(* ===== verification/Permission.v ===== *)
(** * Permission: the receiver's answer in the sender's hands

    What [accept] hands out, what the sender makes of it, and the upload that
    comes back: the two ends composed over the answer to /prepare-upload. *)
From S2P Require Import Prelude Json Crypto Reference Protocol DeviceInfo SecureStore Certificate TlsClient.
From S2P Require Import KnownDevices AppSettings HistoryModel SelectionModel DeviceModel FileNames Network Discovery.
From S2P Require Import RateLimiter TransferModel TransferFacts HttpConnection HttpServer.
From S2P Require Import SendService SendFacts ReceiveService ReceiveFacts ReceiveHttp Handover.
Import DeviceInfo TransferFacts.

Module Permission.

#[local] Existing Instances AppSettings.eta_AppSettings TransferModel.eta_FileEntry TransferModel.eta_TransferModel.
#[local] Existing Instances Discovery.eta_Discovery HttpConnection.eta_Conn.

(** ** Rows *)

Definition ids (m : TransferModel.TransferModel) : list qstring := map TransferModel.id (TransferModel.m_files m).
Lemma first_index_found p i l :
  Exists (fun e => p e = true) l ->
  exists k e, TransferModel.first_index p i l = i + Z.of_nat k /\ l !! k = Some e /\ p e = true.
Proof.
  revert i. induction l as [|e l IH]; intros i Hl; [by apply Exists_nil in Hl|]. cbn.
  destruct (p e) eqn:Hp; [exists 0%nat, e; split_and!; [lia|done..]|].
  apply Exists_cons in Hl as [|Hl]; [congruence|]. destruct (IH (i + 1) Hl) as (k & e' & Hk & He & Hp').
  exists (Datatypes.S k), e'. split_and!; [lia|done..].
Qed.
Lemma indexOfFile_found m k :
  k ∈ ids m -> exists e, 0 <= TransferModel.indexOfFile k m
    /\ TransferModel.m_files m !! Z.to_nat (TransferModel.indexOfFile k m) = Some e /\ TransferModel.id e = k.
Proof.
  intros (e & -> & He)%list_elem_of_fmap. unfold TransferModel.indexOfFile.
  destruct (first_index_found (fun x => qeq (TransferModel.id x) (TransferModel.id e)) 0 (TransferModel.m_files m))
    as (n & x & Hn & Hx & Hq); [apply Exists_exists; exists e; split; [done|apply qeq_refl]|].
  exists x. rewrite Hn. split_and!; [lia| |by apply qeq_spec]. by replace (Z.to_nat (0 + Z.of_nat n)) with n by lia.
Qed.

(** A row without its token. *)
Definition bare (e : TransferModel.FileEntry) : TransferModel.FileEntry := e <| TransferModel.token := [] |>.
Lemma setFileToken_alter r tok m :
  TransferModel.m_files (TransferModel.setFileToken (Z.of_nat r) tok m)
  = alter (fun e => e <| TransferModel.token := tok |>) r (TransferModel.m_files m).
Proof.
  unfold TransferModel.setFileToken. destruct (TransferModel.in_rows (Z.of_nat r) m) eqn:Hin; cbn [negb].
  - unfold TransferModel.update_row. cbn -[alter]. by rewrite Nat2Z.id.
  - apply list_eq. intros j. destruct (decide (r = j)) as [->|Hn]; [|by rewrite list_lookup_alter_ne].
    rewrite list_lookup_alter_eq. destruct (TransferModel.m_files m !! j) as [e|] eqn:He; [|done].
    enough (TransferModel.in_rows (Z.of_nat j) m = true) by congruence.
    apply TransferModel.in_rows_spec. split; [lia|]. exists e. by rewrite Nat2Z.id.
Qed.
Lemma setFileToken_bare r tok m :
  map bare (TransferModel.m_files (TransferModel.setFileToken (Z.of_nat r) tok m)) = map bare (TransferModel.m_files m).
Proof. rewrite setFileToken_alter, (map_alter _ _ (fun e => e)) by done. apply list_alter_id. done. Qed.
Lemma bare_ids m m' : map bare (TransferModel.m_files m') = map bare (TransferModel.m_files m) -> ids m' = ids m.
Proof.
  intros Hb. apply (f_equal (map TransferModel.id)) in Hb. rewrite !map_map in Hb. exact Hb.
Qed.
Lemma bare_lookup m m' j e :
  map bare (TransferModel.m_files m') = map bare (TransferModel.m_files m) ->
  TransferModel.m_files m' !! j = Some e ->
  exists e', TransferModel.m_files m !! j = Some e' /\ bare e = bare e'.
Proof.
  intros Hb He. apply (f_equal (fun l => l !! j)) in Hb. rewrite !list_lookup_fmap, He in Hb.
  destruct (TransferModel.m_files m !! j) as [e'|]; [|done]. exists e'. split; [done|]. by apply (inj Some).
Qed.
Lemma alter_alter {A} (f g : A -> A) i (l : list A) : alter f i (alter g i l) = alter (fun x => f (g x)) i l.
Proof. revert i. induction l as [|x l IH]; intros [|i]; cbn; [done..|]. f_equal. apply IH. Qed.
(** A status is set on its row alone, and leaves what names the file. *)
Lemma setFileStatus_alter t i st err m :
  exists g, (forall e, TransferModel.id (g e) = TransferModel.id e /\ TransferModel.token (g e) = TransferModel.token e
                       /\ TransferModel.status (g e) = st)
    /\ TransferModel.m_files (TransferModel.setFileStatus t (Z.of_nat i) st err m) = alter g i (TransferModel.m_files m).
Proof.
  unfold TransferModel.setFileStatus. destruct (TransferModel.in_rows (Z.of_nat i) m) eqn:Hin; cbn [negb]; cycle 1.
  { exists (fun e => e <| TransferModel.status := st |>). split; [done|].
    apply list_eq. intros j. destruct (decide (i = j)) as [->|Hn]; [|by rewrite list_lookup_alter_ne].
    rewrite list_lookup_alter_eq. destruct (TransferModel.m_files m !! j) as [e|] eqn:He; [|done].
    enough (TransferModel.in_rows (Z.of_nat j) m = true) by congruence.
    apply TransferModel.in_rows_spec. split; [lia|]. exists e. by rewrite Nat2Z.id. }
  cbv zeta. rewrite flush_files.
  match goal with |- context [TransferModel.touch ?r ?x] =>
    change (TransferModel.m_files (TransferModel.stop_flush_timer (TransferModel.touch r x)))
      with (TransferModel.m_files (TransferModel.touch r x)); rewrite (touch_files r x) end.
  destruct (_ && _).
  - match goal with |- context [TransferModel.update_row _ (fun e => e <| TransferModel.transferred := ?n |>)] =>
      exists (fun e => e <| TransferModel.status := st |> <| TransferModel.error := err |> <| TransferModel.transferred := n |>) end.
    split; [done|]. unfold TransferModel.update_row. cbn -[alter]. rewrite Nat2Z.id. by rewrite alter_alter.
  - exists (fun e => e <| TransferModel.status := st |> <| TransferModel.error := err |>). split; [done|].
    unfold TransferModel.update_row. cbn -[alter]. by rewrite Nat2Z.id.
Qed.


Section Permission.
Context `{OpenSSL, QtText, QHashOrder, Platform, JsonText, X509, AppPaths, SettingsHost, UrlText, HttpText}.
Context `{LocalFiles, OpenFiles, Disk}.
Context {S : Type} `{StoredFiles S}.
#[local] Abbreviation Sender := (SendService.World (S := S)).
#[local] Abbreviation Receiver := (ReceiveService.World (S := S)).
...
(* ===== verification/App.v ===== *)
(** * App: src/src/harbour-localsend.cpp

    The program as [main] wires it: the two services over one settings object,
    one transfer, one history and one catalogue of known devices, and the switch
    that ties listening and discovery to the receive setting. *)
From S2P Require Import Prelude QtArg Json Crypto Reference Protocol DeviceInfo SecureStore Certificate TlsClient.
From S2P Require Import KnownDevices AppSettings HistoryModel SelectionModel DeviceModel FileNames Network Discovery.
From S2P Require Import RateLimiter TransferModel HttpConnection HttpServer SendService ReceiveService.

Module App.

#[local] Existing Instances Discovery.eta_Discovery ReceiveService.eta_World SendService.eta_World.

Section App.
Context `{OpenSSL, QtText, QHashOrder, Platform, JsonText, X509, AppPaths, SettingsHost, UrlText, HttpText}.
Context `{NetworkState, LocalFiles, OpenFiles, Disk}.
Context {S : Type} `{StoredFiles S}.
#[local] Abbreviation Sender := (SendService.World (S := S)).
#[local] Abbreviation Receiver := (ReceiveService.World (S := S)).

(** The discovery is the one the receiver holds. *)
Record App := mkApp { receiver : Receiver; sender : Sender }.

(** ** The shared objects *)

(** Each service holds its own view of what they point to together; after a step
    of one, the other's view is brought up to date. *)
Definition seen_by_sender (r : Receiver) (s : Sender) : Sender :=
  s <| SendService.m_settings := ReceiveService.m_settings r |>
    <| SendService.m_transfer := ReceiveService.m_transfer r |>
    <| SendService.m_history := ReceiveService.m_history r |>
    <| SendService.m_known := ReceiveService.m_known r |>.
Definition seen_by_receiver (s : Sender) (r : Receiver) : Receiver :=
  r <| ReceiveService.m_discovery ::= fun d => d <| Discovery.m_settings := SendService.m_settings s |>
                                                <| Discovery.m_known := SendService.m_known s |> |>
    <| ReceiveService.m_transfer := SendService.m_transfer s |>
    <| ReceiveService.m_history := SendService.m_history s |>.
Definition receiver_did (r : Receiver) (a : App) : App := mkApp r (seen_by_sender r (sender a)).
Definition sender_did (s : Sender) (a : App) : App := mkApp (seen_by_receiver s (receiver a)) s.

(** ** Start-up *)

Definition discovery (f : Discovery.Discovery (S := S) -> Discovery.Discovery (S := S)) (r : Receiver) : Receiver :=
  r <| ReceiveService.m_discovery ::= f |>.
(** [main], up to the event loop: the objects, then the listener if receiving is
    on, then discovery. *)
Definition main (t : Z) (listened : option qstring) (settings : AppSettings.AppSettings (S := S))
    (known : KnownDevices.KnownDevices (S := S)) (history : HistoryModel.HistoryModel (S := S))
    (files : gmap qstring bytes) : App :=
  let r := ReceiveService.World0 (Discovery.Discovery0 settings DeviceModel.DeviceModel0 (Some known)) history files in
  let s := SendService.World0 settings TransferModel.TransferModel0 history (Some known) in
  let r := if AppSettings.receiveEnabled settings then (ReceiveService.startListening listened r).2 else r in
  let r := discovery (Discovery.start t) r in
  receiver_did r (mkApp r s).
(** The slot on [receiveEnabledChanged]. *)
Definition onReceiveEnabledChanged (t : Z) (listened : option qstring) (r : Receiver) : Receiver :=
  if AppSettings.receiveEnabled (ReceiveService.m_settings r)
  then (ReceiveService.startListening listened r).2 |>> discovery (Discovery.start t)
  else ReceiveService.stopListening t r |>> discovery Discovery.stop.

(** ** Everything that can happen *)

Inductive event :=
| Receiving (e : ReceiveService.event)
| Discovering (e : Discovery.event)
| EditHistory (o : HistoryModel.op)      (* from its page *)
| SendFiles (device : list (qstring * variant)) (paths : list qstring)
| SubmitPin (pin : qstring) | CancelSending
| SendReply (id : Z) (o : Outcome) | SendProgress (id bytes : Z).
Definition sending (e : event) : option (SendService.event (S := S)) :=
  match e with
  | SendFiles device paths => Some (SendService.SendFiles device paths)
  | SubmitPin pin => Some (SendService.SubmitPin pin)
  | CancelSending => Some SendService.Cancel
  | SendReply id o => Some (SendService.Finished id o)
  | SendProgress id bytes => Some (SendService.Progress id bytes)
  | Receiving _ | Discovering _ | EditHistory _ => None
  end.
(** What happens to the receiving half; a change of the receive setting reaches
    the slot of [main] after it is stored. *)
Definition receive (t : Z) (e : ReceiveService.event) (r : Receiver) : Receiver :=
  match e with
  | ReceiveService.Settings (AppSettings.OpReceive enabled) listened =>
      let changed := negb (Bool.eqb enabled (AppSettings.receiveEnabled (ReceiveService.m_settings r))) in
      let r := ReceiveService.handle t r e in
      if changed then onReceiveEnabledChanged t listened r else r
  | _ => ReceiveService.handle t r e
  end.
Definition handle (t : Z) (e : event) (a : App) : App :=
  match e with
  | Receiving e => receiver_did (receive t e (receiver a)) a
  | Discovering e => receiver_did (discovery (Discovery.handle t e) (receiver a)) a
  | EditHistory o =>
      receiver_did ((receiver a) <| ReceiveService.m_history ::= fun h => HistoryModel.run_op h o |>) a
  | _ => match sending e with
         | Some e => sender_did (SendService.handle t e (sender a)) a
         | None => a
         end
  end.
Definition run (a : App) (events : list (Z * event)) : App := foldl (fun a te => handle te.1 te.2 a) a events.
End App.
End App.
---
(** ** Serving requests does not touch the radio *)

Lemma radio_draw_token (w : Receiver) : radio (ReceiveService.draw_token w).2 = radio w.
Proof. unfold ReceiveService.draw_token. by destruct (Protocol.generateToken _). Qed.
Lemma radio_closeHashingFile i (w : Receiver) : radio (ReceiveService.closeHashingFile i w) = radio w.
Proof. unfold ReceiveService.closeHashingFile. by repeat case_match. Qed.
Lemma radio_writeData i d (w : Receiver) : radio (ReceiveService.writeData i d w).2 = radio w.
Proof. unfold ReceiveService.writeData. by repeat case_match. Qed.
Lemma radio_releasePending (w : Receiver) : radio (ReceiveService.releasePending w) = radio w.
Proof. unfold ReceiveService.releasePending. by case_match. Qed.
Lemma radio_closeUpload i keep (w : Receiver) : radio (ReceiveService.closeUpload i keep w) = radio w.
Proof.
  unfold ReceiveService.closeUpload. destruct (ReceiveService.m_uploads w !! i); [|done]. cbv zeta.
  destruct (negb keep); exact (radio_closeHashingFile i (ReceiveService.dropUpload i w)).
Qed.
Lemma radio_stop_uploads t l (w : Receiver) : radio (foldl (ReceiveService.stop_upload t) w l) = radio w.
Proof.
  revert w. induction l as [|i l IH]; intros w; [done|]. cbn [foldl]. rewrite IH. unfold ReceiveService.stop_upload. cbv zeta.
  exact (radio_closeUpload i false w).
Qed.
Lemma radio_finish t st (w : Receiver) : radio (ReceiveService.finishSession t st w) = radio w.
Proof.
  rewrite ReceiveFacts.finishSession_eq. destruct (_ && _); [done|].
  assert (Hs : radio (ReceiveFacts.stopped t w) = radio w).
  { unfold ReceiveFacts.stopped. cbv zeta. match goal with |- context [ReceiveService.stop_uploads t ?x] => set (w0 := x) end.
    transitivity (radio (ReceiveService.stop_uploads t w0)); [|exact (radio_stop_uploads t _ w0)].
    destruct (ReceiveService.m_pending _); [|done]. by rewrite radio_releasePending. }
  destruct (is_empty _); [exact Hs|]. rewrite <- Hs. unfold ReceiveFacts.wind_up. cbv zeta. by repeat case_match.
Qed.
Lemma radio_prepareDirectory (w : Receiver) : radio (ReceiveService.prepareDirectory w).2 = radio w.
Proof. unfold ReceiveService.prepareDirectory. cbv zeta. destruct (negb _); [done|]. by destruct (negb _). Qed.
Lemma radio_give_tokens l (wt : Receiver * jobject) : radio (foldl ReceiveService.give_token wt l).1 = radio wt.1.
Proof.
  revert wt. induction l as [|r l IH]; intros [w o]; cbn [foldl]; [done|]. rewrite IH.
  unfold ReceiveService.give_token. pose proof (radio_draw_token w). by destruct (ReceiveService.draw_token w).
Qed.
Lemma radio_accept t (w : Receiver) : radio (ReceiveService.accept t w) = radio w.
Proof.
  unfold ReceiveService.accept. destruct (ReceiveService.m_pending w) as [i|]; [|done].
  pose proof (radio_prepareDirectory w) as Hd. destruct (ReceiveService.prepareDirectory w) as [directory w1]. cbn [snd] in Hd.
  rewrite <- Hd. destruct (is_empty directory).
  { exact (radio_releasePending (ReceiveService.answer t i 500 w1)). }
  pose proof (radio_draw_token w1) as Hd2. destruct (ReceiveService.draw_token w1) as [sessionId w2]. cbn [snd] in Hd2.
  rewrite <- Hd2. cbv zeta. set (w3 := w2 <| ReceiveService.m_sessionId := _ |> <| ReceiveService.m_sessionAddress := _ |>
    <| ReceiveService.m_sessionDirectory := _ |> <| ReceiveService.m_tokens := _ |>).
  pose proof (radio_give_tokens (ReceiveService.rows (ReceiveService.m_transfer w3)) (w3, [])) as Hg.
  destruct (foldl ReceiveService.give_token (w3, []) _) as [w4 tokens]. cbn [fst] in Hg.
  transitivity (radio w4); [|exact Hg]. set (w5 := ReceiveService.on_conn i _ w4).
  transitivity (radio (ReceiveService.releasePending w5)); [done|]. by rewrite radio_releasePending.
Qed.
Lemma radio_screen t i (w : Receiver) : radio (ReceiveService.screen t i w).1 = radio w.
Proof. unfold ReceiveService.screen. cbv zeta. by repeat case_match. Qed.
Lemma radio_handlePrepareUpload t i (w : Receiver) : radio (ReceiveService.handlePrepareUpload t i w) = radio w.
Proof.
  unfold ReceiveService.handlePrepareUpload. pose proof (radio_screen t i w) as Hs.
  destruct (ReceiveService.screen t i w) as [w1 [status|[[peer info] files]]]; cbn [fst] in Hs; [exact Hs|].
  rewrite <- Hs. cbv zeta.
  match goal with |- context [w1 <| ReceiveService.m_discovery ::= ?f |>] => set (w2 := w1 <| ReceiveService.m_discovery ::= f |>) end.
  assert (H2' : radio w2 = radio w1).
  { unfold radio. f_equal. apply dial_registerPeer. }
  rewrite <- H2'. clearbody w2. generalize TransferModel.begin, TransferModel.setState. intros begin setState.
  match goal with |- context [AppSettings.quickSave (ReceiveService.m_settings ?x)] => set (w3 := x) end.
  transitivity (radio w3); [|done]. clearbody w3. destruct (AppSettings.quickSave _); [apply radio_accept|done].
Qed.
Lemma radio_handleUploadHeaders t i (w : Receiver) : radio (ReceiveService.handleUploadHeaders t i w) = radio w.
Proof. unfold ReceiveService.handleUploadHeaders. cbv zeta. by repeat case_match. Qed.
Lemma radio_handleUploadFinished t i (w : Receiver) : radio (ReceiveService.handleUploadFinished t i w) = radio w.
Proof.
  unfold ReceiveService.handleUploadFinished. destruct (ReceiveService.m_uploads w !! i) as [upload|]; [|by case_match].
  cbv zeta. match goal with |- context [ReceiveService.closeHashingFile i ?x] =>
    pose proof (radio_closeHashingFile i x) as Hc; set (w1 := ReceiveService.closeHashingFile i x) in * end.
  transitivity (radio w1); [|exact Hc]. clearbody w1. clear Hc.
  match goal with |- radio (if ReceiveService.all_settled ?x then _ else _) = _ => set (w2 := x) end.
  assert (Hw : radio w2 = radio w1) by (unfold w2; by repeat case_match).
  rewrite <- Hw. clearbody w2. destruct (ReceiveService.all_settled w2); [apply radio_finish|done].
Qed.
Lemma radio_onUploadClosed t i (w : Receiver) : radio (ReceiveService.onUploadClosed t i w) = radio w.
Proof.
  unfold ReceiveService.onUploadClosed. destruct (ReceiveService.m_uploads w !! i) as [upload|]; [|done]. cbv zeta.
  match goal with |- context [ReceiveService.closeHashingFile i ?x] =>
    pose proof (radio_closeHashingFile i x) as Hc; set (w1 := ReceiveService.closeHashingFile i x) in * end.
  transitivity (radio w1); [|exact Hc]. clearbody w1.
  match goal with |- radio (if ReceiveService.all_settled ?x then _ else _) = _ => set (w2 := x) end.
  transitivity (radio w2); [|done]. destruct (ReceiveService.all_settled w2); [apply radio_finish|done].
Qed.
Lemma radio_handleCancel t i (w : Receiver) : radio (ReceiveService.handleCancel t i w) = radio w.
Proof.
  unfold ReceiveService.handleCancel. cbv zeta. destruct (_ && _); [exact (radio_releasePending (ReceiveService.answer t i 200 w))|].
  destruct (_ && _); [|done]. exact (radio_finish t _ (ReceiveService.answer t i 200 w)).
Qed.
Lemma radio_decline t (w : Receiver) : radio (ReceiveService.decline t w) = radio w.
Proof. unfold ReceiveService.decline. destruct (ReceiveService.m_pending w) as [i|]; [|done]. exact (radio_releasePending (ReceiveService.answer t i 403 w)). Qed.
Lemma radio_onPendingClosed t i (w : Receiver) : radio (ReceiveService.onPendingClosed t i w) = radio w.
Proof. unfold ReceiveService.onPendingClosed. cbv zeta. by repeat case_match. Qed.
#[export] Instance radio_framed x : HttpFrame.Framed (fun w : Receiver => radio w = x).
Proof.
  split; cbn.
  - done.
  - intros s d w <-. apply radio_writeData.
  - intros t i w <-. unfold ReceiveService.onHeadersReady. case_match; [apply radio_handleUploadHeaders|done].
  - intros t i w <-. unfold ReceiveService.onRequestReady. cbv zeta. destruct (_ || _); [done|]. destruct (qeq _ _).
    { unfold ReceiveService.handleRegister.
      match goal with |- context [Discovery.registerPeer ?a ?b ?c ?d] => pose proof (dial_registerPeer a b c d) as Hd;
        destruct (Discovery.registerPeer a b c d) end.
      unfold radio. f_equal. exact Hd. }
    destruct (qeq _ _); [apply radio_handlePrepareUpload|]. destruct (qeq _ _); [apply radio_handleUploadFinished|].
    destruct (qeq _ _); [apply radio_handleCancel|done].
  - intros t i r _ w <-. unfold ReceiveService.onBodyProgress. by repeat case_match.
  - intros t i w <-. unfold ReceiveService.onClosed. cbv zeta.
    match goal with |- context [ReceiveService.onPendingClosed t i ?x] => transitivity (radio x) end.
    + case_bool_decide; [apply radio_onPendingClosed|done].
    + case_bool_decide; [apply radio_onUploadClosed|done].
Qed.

§ **Prompt**: Everything from the line containing "(w0 := x) end." through the line containing "transitivity (radio (ReceiveService.stop_uploads" in the material above should be retyped exactly, both ends included, and nothing more.

§ **Response**:
  { unfold ReceiveFacts.stopped. cbv zeta. match goal with |- context [ReceiveService.stop_uploads t ?x] => set (w0 := x) end.
    transitivity (radio (ReceiveService.stop_uploads t w0)); [|exact (radio_stop_uploads t _ w0)].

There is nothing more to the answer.